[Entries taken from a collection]
=== Begin Enclosure ===
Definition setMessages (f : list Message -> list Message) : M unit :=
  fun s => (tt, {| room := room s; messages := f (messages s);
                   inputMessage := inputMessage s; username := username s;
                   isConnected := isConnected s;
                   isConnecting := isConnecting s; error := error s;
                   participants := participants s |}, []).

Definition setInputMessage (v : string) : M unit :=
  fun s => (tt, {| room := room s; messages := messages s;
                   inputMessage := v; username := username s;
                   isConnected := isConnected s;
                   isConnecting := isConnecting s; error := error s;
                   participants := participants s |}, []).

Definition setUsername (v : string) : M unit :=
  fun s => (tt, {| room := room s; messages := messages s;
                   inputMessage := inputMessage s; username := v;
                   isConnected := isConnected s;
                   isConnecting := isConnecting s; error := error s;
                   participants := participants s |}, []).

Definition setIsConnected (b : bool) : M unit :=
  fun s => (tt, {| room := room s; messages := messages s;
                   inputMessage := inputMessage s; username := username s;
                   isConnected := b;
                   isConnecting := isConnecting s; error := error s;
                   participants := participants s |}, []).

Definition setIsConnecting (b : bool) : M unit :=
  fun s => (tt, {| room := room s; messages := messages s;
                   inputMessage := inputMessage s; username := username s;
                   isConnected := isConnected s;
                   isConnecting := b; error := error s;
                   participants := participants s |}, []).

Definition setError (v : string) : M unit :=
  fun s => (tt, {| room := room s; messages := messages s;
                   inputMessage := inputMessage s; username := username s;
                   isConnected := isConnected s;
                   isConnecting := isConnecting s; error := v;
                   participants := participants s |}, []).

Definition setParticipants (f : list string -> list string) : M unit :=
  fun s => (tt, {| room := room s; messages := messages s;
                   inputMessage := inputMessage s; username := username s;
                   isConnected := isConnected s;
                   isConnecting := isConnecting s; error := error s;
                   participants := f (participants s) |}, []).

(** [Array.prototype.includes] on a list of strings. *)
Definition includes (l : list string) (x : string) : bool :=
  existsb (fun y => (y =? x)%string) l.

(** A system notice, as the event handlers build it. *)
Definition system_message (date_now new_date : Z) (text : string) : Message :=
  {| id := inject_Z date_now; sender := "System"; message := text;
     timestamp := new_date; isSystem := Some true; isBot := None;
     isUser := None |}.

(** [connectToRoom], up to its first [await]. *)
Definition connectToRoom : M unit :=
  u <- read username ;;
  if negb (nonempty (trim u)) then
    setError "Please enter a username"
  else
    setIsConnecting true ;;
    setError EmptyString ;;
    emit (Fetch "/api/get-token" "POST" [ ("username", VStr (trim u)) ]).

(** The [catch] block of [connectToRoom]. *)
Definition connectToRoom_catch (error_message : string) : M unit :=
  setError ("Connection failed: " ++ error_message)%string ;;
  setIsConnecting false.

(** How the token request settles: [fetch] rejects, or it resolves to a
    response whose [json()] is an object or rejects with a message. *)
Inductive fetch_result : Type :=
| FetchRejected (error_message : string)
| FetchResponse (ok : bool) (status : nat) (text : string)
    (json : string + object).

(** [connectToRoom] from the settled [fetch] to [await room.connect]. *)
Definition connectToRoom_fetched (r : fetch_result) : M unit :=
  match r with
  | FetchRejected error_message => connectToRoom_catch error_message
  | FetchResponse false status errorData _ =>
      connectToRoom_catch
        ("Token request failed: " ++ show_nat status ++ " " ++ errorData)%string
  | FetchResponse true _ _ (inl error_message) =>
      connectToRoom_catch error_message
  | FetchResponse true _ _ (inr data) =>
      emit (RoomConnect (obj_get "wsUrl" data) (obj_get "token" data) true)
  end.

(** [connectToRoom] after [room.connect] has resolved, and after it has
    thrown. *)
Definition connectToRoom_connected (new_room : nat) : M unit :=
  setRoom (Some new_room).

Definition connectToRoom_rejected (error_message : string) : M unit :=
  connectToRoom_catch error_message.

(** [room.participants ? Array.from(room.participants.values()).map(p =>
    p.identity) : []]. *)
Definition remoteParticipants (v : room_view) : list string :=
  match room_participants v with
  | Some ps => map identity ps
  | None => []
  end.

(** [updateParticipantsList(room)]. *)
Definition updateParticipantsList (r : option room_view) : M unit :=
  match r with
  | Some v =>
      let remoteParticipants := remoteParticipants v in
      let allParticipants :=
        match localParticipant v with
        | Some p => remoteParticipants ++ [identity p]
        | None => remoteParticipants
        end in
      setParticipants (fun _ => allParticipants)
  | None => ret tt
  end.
=== End Enclosure ===
### WORK REQUIRED
Every line of the data above should be reproduced word for word.

### ANSWER TO THIS TASK
Definition setMessages (f : list Message -> list Message) : M unit :=
  fun s => (tt, {| room := room s; messages := f (messages s);
                   inputMessage := inputMessage s; username := username s;
                   isConnected := isConnected s;
                   isConnecting := isConnecting s; error := error s;
                   participants := participants s |}, []).

Definition setInputMessage (v : string) : M unit :=
  fun s => (tt, {| room := room s; messages := messages s;
                   inputMessage := v; username := username s;
                   isConnected := isConnected s;
                   isConnecting := isConnecting s; error := error s;
                   participants := participants s |}, []).

Definition setUsername (v : string) : M unit :=
  fun s => (tt, {| room := room s; messages := messages s;
                   inputMessage := inputMessage s; username := v;
                   isConnected := isConnected s;
                   isConnecting := isConnecting s; error := error s;
                   participants := participants s |}, []).

Definition setIsConnected (b : bool) : M unit :=
  fun s => (tt, {| room := room s; messages := messages s;
                   inputMessage := inputMessage s; username := username s;
                   isConnected := b;
                   isConnecting := isConnecting s; error := error s;
                   participants := participants s |}, []).

Definition setIsConnecting (b : bool) : M unit :=
  fun s => (tt, {| room := room s; messages := messages s;
                   inputMessage := inputMessage s; username := username s;
                   isConnected := isConnected s;
                   isConnecting := b; error := error s;
                   participants := participants s |}, []).

Definition setError (v : string) : M unit :=
  fun s => (tt, {| room := room s; messages := messages s;
                   inputMessage := inputMessage s; username := username s;
                   isConnected := isConnected s;
                   isConnecting := isConnecting s; error := v;
                   participants := participants s |}, []).

Definition setParticipants (f : list string -> list string) : M unit :=
  fun s => (tt, {| room := room s; messages := messages s;
                   inputMessage := inputMessage s; username := username s;
                   isConnected := isConnected s;
                   isConnecting := isConnecting s; error := error s;
                   participants := f (participants s) |}, []).

(** [Array.prototype.includes] on a list of strings. *)
Definition includes (l : list string) (x : string) : bool :=
  existsb (fun y => (y =? x)%string) l.

(** A system notice, as the event handlers build it. *)
Definition system_message (date_now new_date : Z) (text : string) : Message :=
  {| id := inject_Z date_now; sender := "System"; message := text;
     timestamp := new_date; isSystem := Some true; isBot := None;
     isUser := None |}.

(** [connectToRoom], up to its first [await]. *)
Definition connectToRoom : M unit :=
  u <- read username ;;
  if negb (nonempty (trim u)) then
    setError "Please enter a username"
  else
    setIsConnecting true ;;
    setError EmptyString ;;
    emit (Fetch "/api/get-token" "POST" [ ("username", VStr (trim u)) ]).

(** The [catch] block of [connectToRoom]. *)
Definition connectToRoom_catch (error_message : string) : M unit :=
  setError ("Connection failed: " ++ error_message)%string ;;
  setIsConnecting false.

(** How the token request settles: [fetch] rejects, or it resolves to a
    response whose [json()] is an object or rejects with a message. *)
Inductive fetch_result : Type :=
| FetchRejected (error_message : string)
| FetchResponse (ok : bool) (status : nat) (text : string)
    (json : string + object).

(** [connectToRoom] from the settled [fetch] to [await room.connect]. *)
Definition connectToRoom_fetched (r : fetch_result) : M unit :=
  match r with
  | FetchRejected error_message => connectToRoom_catch error_message
  | FetchResponse false status errorData _ =>
      connectToRoom_catch
        ("Token request failed: " ++ show_nat status ++ " " ++ errorData)%string
  | FetchResponse true _ _ (inl error_message) =>
      connectToRoom_catch error_message
  | FetchResponse true _ _ (inr data) =>
      emit (RoomConnect (obj_get "wsUrl" data) (obj_get "token" data) true)
  end.

(** [connectToRoom] after [room.connect] has resolved, and after it has
    thrown. *)
Definition connectToRoom_connected (new_room : nat) : M unit :=
  setRoom (Some new_room).

Definition connectToRoom_rejected (error_message : string) : M unit :=
  connectToRoom_catch error_message.

(** [room.participants ? Array.from(room.participants.values()).map(p =>
    p.identity) : []]. *)
Definition remoteParticipants (v : room_view) : list string :=
  match room_participants v with
  | Some ps => map identity ps
  | None => []
  end.

(** [updateParticipantsList(room)]. *)
Definition updateParticipantsList (r : option room_view) : M unit :=
  match r with
  | Some v =>
      let remoteParticipants := remoteParticipants v in
      let allParticipants :=
        match localParticipant v with
        | Some p => remoteParticipants ++ [identity p]
        | None => remoteParticipants
        end in
      setParticipants (fun _ => allParticipants)
  | None => ret tt
  end.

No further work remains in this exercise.